- **WHAT IS BEING ASKED**
In the records below, find the line holding "IbState (ibs_ino ibs) (u32" and the line holding "(u32 (ibs_pasteofcount ibs". Set down both, with every line between them, exactly.

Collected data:
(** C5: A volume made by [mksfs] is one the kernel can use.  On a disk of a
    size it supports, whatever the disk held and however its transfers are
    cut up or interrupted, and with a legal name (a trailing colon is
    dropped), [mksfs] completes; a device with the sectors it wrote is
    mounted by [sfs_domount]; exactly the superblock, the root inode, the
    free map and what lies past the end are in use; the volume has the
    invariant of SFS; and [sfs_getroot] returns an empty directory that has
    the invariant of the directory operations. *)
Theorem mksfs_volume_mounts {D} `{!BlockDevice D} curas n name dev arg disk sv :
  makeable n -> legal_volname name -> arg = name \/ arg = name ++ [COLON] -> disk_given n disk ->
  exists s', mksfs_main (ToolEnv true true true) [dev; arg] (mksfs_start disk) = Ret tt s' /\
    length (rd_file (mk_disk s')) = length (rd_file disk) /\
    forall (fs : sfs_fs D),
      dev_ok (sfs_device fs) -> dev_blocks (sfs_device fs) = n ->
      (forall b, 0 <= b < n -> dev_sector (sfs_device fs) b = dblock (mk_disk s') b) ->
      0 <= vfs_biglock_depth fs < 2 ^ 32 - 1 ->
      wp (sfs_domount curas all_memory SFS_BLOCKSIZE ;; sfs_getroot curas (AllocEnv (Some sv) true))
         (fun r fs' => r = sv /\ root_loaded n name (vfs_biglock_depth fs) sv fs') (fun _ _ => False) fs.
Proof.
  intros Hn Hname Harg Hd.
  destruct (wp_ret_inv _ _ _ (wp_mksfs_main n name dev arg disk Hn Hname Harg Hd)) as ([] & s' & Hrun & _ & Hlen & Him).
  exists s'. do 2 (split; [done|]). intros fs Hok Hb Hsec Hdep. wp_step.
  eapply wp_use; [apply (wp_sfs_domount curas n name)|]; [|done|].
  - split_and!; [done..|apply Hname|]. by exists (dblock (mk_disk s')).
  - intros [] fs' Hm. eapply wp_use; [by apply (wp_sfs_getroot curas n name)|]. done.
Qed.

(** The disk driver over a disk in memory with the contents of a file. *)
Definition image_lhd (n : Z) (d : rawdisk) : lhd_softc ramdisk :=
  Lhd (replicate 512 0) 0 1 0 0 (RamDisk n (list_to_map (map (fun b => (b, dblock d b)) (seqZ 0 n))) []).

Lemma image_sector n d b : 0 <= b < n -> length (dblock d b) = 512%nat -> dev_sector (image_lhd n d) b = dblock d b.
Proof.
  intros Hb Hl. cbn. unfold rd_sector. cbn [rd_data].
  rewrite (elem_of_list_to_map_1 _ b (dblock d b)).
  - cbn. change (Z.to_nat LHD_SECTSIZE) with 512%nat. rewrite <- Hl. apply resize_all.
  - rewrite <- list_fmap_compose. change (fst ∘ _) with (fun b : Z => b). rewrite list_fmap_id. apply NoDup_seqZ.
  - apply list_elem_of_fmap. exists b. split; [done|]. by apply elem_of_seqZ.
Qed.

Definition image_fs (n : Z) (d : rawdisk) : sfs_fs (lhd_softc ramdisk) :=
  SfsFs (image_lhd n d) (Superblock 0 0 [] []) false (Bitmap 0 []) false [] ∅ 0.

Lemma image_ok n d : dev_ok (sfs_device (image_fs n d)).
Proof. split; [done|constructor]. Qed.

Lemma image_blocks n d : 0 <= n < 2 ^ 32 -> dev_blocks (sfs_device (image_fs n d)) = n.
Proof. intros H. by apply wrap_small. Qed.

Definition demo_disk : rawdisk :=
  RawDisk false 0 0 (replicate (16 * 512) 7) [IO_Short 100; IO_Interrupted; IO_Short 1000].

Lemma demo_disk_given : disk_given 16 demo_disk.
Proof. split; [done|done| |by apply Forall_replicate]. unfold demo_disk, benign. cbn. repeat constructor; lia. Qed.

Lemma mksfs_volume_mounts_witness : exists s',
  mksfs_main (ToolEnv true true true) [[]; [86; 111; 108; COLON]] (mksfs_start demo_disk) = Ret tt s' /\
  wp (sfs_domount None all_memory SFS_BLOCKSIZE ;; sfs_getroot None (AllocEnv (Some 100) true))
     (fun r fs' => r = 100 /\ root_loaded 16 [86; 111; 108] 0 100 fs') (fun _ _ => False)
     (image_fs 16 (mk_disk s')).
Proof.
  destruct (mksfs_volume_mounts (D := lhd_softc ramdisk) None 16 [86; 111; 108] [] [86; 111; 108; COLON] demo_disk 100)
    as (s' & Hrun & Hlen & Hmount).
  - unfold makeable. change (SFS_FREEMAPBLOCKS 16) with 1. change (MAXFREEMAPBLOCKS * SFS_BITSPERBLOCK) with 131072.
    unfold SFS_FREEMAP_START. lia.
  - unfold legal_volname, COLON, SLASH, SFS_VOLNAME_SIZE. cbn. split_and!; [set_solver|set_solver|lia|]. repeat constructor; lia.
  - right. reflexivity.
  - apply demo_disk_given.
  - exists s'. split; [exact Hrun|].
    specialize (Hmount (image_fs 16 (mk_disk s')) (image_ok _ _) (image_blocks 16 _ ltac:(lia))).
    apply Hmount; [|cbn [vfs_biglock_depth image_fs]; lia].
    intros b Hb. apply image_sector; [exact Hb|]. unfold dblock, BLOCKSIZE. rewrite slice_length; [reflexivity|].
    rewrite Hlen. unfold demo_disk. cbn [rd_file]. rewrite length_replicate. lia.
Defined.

---

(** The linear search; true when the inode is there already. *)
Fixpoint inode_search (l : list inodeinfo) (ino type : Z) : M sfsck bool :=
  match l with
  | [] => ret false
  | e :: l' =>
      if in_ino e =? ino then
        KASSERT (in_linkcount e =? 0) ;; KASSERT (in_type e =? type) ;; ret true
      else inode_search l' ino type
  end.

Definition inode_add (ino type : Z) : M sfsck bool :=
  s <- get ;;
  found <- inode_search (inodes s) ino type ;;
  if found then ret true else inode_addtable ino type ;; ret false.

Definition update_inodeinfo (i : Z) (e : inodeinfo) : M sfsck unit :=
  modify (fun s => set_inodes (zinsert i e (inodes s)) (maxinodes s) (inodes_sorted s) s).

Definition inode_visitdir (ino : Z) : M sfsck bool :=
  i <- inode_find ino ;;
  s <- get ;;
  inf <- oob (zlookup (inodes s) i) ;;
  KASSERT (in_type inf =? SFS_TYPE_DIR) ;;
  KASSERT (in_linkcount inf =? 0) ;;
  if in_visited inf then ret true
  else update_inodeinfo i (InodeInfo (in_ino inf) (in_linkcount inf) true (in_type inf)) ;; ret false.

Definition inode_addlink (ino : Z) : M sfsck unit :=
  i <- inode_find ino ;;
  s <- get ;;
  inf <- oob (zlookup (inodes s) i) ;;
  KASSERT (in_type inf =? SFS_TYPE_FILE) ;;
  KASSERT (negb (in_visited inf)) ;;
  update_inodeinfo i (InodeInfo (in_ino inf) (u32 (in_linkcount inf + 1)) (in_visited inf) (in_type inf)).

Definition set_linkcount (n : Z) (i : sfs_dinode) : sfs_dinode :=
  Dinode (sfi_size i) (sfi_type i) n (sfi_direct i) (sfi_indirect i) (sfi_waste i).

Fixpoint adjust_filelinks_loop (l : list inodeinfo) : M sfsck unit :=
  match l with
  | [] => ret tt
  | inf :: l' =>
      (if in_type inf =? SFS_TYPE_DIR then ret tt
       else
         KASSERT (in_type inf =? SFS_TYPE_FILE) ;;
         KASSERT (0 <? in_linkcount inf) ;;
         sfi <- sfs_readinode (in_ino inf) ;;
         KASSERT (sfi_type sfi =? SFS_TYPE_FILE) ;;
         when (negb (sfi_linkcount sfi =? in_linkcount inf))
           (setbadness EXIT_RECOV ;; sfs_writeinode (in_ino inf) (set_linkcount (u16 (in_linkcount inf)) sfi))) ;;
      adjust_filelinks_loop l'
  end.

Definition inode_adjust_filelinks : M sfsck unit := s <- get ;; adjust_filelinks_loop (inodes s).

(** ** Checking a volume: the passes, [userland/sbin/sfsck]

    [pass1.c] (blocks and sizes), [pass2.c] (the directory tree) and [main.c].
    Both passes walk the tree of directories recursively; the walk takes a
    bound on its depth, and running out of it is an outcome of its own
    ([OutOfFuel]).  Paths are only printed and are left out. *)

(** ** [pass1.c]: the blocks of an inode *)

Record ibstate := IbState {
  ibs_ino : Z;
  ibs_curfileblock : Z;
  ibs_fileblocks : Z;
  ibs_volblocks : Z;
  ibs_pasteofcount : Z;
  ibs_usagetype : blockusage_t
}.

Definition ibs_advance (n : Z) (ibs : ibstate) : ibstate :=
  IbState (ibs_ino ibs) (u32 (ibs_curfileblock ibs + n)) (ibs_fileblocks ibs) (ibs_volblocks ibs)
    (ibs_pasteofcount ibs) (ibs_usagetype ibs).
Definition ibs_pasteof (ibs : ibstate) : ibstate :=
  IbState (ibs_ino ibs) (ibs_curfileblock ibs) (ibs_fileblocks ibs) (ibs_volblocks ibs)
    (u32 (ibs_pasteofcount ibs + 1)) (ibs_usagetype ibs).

- **WRITTEN REPLY**
  IbState (ibs_ino ibs) (u32 (ibs_curfileblock ibs + n)) (ibs_fileblocks ibs) (ibs_volblocks ibs)
    (ibs_pasteofcount ibs) (ibs_usagetype ibs).
Definition ibs_pasteof (ibs : ibstate) : ibstate :=
  IbState (ibs_ino ibs) (ibs_curfileblock ibs) (ibs_fileblocks ibs) (ibs_volblocks ibs)
    (u32 (ibs_pasteofcount ibs + 1)) (ibs_usagetype ibs).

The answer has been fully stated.